--- TASK INPUT ---
(* ===== verification/FreeListProofs.v ===== *)
(** * Correctness of allocation from free lists

    [buckets_ok] says that the buckets hold given lists of chunks and
    [fl_inv] that these are the free chunks of a tiling (FreeListTiling.v).
    Each way of taking a chunk (whole, cut at its end, cut at its front, from
    a new block) is shown to keep the invariant, and [fl_alloc_spec] collects
    them. *)

From stdpp Require Import base numbers list gmap.
From S2P Require Import Prelude Bitmap Heap GlobalAlloc FreeList GlobalAllocProofs FreeListTiling.

(** ** Buckets *)

Lemma elem_of_concat (B : list (list Z)) a : a ∈ concat B <-> exists l, a ∈ l /\ l ∈ B.
Proof.
  induction B as [|k B IH]; cbn [concat].
  - split; [by intros ?%elem_of_nil|]. by intros (l & _ & ?%elem_of_nil).
  - rewrite elem_of_app, IH. setoid_rewrite elem_of_cons. naive_solver.
Qed.

Definition rest (B : list (list Z)) (b : nat) : list Z := concat (take b B ++ drop (S b) B).

Lemma concat_split (B : list (list Z)) b l :
  B !! b = Some l -> concat B ≡ₚ l ++ rest B b.
Proof.
  intros Hb. rewrite <- (take_drop_middle B b l Hb) at 1. unfold rest.
  rewrite !concat_app. cbn [concat]. by rewrite Permutation_app_swap_app.
Qed.

Lemma rest_insert (B : list (list Z)) b l' : rest (<[b := l']> B) b = rest B b.
Proof. unfold rest. by rewrite take_insert_ge, drop_insert_lt by lia. Qed.

Lemma concat_insert (B : list (list Z)) b l l' :
  B !! b = Some l -> concat (<[b := l']> B) ≡ₚ l' ++ rest B b.
Proof.
  intros Hb. rewrite <- (rest_insert B b l'). apply concat_split. apply list_lookup_insert_eq.
  by eapply lookup_lt_Some.
Qed.

Lemma other_bucket (B : list (list Z)) b b' l l' a :
  B !! b = Some l -> B !! b' = Some l' -> b <> b' -> NoDup (concat B) -> a ∈ l -> a ∉ l'.
Proof.
  intros Hb Hb' Hne Hnd Ha Ha'. rewrite (concat_split B b l Hb) in Hnd.
  apply NoDup_app in Hnd as (_ & Hdis & _). apply (Hdis a Ha). unfold rest. rewrite elem_of_concat.
  exists l'. split; [done|]. apply list_elem_of_lookup. destruct (decide (b' < b)%nat).
  - exists b'. rewrite lookup_app_l by (rewrite length_take; apply lookup_lt_Some in Hb; lia).
    by rewrite lookup_take_lt.
  - exists (b' - 1)%nat. rewrite lookup_app_r by (rewrite length_take; lia). apply lookup_lt_Some in Hb as Hl.
    rewrite length_take, Nat.min_l by lia. rewrite lookup_drop. rewrite <- Hb'. f_equal. lia.
Qed.

Record buckets_ok (m : mem) (fl : flist) (B : list (list Z)) : Prop := {
  bo_len : length (buckets fl) = 14%nat /\ length B = 14%nat;
  bo_dll : forall b h l, buckets fl !! b = Some h -> B !! b = Some l -> dll m h l;
  bo_nodup : NoDup (concat B);
  bo_size : forall b l a, B !! b = Some l -> a ∈ l -> 0 < size (line_at m a) /\ findBucket (size (line_at m a)) = b
}.

Lemma bucket_of m fl B a :
  buckets_ok m fl B -> a ∈ concat B ->
  exists l h, B !! findBucket (size (line_at m a)) = Some l /\
    buckets fl !! findBucket (size (line_at m a)) = Some h /\ a ∈ l /\ dll m h l.
Proof.
  intros [[Hl1 Hl2] Hd _ Hs] Ha. apply elem_of_concat in Ha as (l & Ha & Hl).
  apply list_elem_of_lookup in Hl as [b Hb]. destruct (Hs b l a Hb Ha) as [_ ->].
  destruct (lookup_lt_is_Some_2 (buckets fl) b) as [h Hh]; [apply lookup_lt_Some in Hb; lia|].
  exists l, h. repeat split; try done. by eapply Hd.
Qed.

Lemma dll_links m m' h l l' :
  links_only m m' l' -> (forall a, a ∈ l -> a ∉ l') -> dll m h l -> dll m' h l.
Proof.
  intros (Hreg & _ & Hl) Hdis [tl Hs]. exists tl. eapply seg_frame; [|exact Hs]. intros a Ha.
  rewrite Hl by auto. split; [|done]. by apply accessible_regions.
Qed.

Lemma links_size m m' l a : links_only m m' l -> size (line_at m' a) = size (line_at m a).
Proof. intros (_ & Hs & _). apply strip_size, Hs. Qed.

(** Unlinking a chunk from bucket [b]. *)
Lemma unlink_bucket m fl B b h l1 a l2 :
  buckets_ok m fl B -> buckets fl !! b = Some h -> B !! b = Some (l1 ++ a :: l2) ->
  let r := unlinked m h a in
  buckets_ok (fst r) (set_bucket fl b (snd r)) (<[b := l1 ++ l2]> B) /\
  links_only m (fst r) (l1 ++ l2) /\
  (forall x, x ∈ concat (<[b := l1 ++ l2]> B) <-> x ∈ concat B /\ x <> a).
Proof.
  intros [[Hl1 Hl2] Hd Hnd Hs] Hh Hb. assert (Hperm := concat_split B b _ Hb).
  assert (Hnd' := Hnd). rewrite Hperm in Hnd'. apply NoDup_app in Hnd' as (Hnl & Hdis & Hnr).
  destruct (unlinked_spec m h l1 a l2 (Hd b h _ Hh Hb) Hnl) as [Hd' Hlo].
  destruct (NoDup_middle _ _ _ Hnl) as [Hnl' Hna]. assert (Hperm' := concat_insert B b _ (l1 ++ l2) Hb).
  split; [|split; [done|]].
  - constructor.
    + cbn [buckets set_bucket]. by rewrite !length_insert.
    + intros b' h' l' Hb' Hl'. cbn [buckets set_bucket] in Hb'. destruct (decide (b' = b)) as [->|Hne].
      * apply lookup_lt_Some in Hb as Hbl. rewrite list_lookup_insert_eq in Hb' by lia. rewrite list_lookup_insert_eq in Hl' by lia.
        injection Hb' as <-. injection Hl' as <-. done.
      * rewrite list_lookup_insert_ne in Hb' by done. rewrite list_lookup_insert_ne in Hl' by done. eapply dll_links; [exact Hlo| |by eapply Hd].
        intros x Hx Hx'. apply (other_bucket B b b' _ l' x Hb Hl'); [done|done| |done]. apply elem_middle. by right.
    + rewrite Hperm'. apply NoDup_app. split; [done|]. split; [|done]. intros x Hx. apply Hdis, elem_middle. by right.
    + intros b' l' x Hl' Hx. rewrite (links_size _ _ _ x Hlo). destruct (decide (b' = b)) as [->|Hne].
      * rewrite list_lookup_insert_eq in Hl' by (rewrite Hl2; apply lookup_lt_Some in Hb; lia).
        injection Hl' as <-. apply (Hs b _ x Hb). apply elem_middle. by right.
      * rewrite list_lookup_insert_ne in Hl' by done. by apply (Hs b' l').
  - intros x. rewrite Hperm, Hperm', !elem_of_app, elem_of_cons. split.
    + intros Hx. split; [tauto|]. intros ->. destruct Hx as [Hx|Hx].
      * apply Hna. by rewrite elem_of_app.
      * apply (Hdis a); [apply elem_middle; by left|done].
    + intros [Hx Hxa]. tauto.
Qed.

Lemma removeChunk_spec m fl B a :
  buckets_ok m fl B -> a ∈ concat B ->
  exists m' fl' B', removeChunkFromBuckets m fl a = Ok (m', fl') /\ buckets_ok m' fl' B' /\
    links_only m m' (concat B') /\ (forall x, x ∈ concat B' <-> x ∈ concat B /\ x <> a) /\
    fl' = set_bucket fl (findBucket (size (line_at m a))) (buckets fl' !!! findBucket (size (line_at m a))).
Proof.
  intros Hbk Ha. destruct (bucket_of _ _ _ _ Hbk Ha) as (l & h & Hb & Hh & Hal & Hd).
  set (b := findBucket _) in *. apply list_elem_of_split in Hal as (l1 & l2 & ->).
  destruct (unlink_bucket _ _ _ _ _ _ _ _ Hbk Hh Hb) as (Hbk' & Hlo & Hin).
  assert (Hnd : NoDup (l1 ++ a :: l2)).
  { pose proof (bo_nodup _ _ _ Hbk) as Hn. rewrite (concat_split _ _ _ Hb) in Hn. by apply NoDup_app in Hn as (? & _). }
  destruct (dll_neighbours _ _ _ _ _ Hd Hnd) as (Hacc & _).
  destruct (unlink_prev_next _ _ _ _ _ Hd Hnd) as (m1 & h' & E1 & E2 & Eh).
  unfold removeChunkFromBuckets. rewrite hget_ok by done. cbn [res_bind]. fold b. unfold bucket_head. rewrite Hh.
  cbn [res_bind]. rewrite E1. cbn [res_bind]. rewrite E2. cbn [res_bind]. rewrite Eh.
  eexists _, _, _. split; [done|]. split; [exact Hbk'|]. split; [|split; [exact Hin|]].
  - destruct Hlo as (R & S & L). split; [done|]. split; [done|]. intros x Hx. apply L. intros Hx'. apply Hx.
    rewrite (concat_insert _ _ _ _ Hb). apply elem_of_app. by left.
  - unfold set_bucket at 1 3. cbn [buckets set_bucket]. f_equal. rewrite list_lookup_total_insert_eq; [done|].
    by eapply lookup_lt_Some.
Qed.

(** Adding a chunk in front of its bucket. *)
Lemma addFreeChunk_spec m fl B a s :
  buckets_ok m fl B -> a ∉ concat B -> a <> 0 -> accessible m a = true ->
  size (line_at m a) = s -> 0 < s <= UINT64_MAX ->
  exists m' fl' B', addFreeChunk m fl a s = Ok (m', fl') /\ buckets_ok m' fl' B' /\
    links_only m m' (a :: concat B) /\ (forall x, x ∈ concat B' <-> x = a \/ x ∈ concat B) /\
    fl' = set_bucket fl (findBucket s) a.
Proof.
  intros Hbk Hna Ha0 Hacc Hsz Hs. destruct (findBucket_spec s) as (Hb14 & _ & _); [lia|].
  set (b := findBucket s) in *. destruct Hbk as [[Hl1 Hl2] Hd Hnd Hsize].
  destruct (lookup_lt_is_Some_2 (buckets fl) b) as [h Hh]; [lia|].
  destruct (lookup_lt_is_Some_2 B b) as [l Hb]; [lia|].
  assert (Hperm := concat_split B b l Hb). assert (Hal : a ∉ l).
  { intros Hin. apply Hna. rewrite Hperm. apply elem_of_app. by left. }
  unfold addFreeChunk. fold b. unfold bucket_head. rewrite Hh. cbn [res_bind]. rewrite hupd_ok by done. cbn [res_bind].
  set (ln := set_next _ h). destruct (dll_push m h l a ln (Hd b h l Hh Hb) Hal Ha0 Hacc eq_refl eq_refl) as [Hd' Hlo].
  set (m2 := if h =? 0 then store m a ln else _) in *. set (m1 := store m a ln) in *.
  assert (E : (if negb (h =? 0) then hupd m1 h (fun l => set_prev l a) else Ok m1) = Ok m2).
  { unfold m2. destruct (Z.eqb_spec h 0) as [|Hh0]; [done|]. cbn [negb]. rewrite hupd_ok; [done|].
    destruct (Hd b h l Hh Hb) as [tl Hseg]. destruct (seg_head _ _ _ _ _ _ Hseg) as [[_ ?]|[l' ->]]; [done|].
    by apply (seg_nonzero _ _ _ _ _ _ h Hseg); left. }
  rewrite E. cbn [res_bind]. assert (Hlk : links_only m m2 (a :: concat B)).
  { eapply links_only_trans; [apply (links_only_store m a _ ln); [left|done]|].
    destruct Hlo as (R & S & L). split; [done|]. split; [done|]. intros x Hx. apply L. intros Hx'. apply Hx.
    right. rewrite Hperm. apply elem_of_app. by left. }
  assert (Hperm' := concat_insert B b l (a :: l) Hb).
  eexists m2, _, (<[b := a :: l]> B). split; [done|]. split; [|split; [done|split; [|done]]].
  - constructor.
    + cbn [buckets set_bucket]. by rewrite !length_insert.
    + intros b' h' l' Hb' Hl'. cbn [buckets set_bucket] in Hb'. destruct (decide (b' = b)) as [->|Hne].
      * rewrite list_lookup_insert_eq in Hb' by lia. rewrite list_lookup_insert_eq in Hl' by lia. injection Hb' as <-. injection Hl' as <-. done.
      * rewrite list_lookup_insert_ne in Hb' by done. rewrite list_lookup_insert_ne in Hl' by done. specialize (Hd b' h' l' Hb' Hl').
        assert (Hal' : a ∉ l').
        { intros Hin. apply Hna. apply elem_of_concat. exists l'. split; [done|]. by eapply list_elem_of_lookup_2. }
        eapply dll_links; [exact Hlo| |by apply dll_store].
        intros x Hx Hx'. by apply (other_bucket B b b' l l' x Hb Hl').
    + rewrite Hperm'. cbn [app]. constructor; [|by rewrite <- Hperm]. by rewrite <- Hperm.
    + intros b' l' x Hl' Hx. rewrite (links_size _ _ _ x Hlk). destruct (decide (b' = b)) as [->|Hne].
      * rewrite list_lookup_insert_eq in Hl' by lia. injection Hl' as <-.
        apply elem_of_cons in Hx as [->|Hx]; [rewrite Hsz; split; [lia|done]|by apply (Hsize b l)].
      * rewrite list_lookup_insert_ne in Hl' by done. by apply (Hsize b' l').
  - intros x. rewrite Hperm, Hperm'. cbn [app]. by rewrite elem_of_cons.
Qed.

(** ** The invariant of a free list *)

Record fl_inv (m : mem) (fl : flist) (C : chunks) (B : list (list Z)) : Prop := {
  fi_tiling : tiling m (my_id fl) C 0;
  fi_buckets : buckets_ok m fl B;
  fi_linked : forall a, a ∈ concat B <-> exists s, C !! a = Some (s, false);
  fi_id : 0 <= my_id fl < 2 ^ 16
}.

(** Memory that an operation on the chunks [C] may change: free chunks, and
    the back offsets of the others. *)
Definition in_free (C : chunks) (x : Z) : Prop := exists c s, C !! c = Some (s, false) /\ c <= x < c + s.
Definition data_eq (l l' : line) : Prop := copy_data l' zero_line = copy_data l zero_line.
Definition touches (m m' : mem) (C : chunks) : Prop :=
  mapped_regions m' = mapped_regions m /\
  forall x, ~ in_free C x ->
    line_at m' x = line_at m x \/ ((exists s, C !! x = Some (s, true)) /\ data_eq (line_at m x) (line_at m' x)).

Lemma touches_refl m C : touches m m C.
Proof. split; [done|]. by left. Qed.

Lemma touches_trans m1 m2 m3 C : touches m1 m2 C -> touches m2 m3 C -> touches m1 m3 C.
Proof.
  intros [R1 T1] [R2 T2]. split; [congruence|]. intros x Hx.
  destruct (T1 x Hx) as [E1|[U1 D1]], (T2 x Hx) as [E2|[U2 D2]].
  - left. congruence.
  - right. split; [done|]. by rewrite <- E1.
  - right. split; [done|]. by rewrite E2.
  - right. split; [done|]. unfold data_eq in *. congruence.
Qed.

Lemma touches_free m C x ln : in_free C x -> touches m (store m x ln) C.
Proof.
  intros Hf. split; [done|]. intros y Hy. left. rewrite line_at_store_ne; [done|]. by intros ->.
Qed.

Lemma touches_chunk m C x s u ln :
  C !! x = Some (s, u) -> 0 < s -> data_eq (line_at m x) ln -> touches m (store m x ln) C.
Proof.
  intros Hx Hs Hd. destruct u; [|apply touches_free; exists x, s; split; [done|lia]].
  split; [done|]. intros y Hy. destruct (decide (x = y)) as [->|]; [right|left; by rewrite line_at_store_ne].
  split; [by exists s|]. by rewrite line_at_store_eq.
Qed.

Lemma touches_links m m' C l :
  links_only m m' l -> (forall a, a ∈ l -> in_free C a) -> touches m m' C.
Proof.
  intros (R & _ & L) Hl. split; [done|]. intros x Hx. left. apply L. intros Hin. by apply Hx, Hl.
Qed.

Lemma chunk_free C c s : C !! c = Some (s, false) -> 0 < s -> in_free C c.
Proof. intros. exists c, s. split; [done|lia]. Qed.

(** ** Searching the buckets *)

Lemma find_in_bucket_spec fuel m fl h l1 l2 sz :
  dll m h (l1 ++ l2) -> (length l2 < fuel)%nat ->
  exists k, let fl' := set_lookups fl k in
    (find_in_bucket fuel m fl (list_head l2) sz = Ok (fl', None) /\
       forall a, a ∈ l2 -> size (line_at m a) < sz) \/
    exists fc, find_in_bucket fuel m fl (list_head l2) sz = Ok (fl', Some fc) /\ fc ∈ l2 /\ sz <= size (line_at m fc).
Proof.
  revert l1 fuel fl. induction l2 as [|a l2 IH]; intros l1 fuel fl Hd Hf;
    (destruct fuel as [|fuel]; [simpl in Hf; lia|]); cbn [find_in_bucket list_head].
  - eexists. left. split; [done|]. intros a Ha. by apply elem_of_nil in Ha.
  - destruct (dll_split _ _ _ _ _ Hd) as (Hacc & Ha0 & _). rewrite (proj2 (Z.eqb_neq _ _) Ha0).
    rewrite hget_ok by done. cbn [res_bind]. destruct (Z.leb_spec sz (size (line_at m a))) as [Hle|Hgt].
    + eexists. right. exists a. split; [done|]. split; [left|done].
    + rewrite (dll_next m h l1 a l2 Hd). assert (Happ : l1 ++ a :: l2 = (l1 ++ [a]) ++ l2) by (by rewrite <- app_assoc).
      rewrite Happ in Hd. set (fl1 := set_lookups fl _).
      destruct (IH (l1 ++ [a]) fuel fl1 Hd ltac:(simpl in Hf; lia)) as (k & [[E Hall]|(fc & E & Hfc & Hle)]); exists k.
      * left. split; [done|]. intros b [->|Hb]%elem_of_cons; auto.
      * right. exists fc. split; [done|]. split; [by right|done].
Qed.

--- WORK ITEM ---
Read the listing. Report every line that includes the word "front".

--- SOLUTION BELOW ---
    Each way of taking a chunk (whole, cut at its end, cut at its front, from
(** Adding a chunk in front of its bucket. *)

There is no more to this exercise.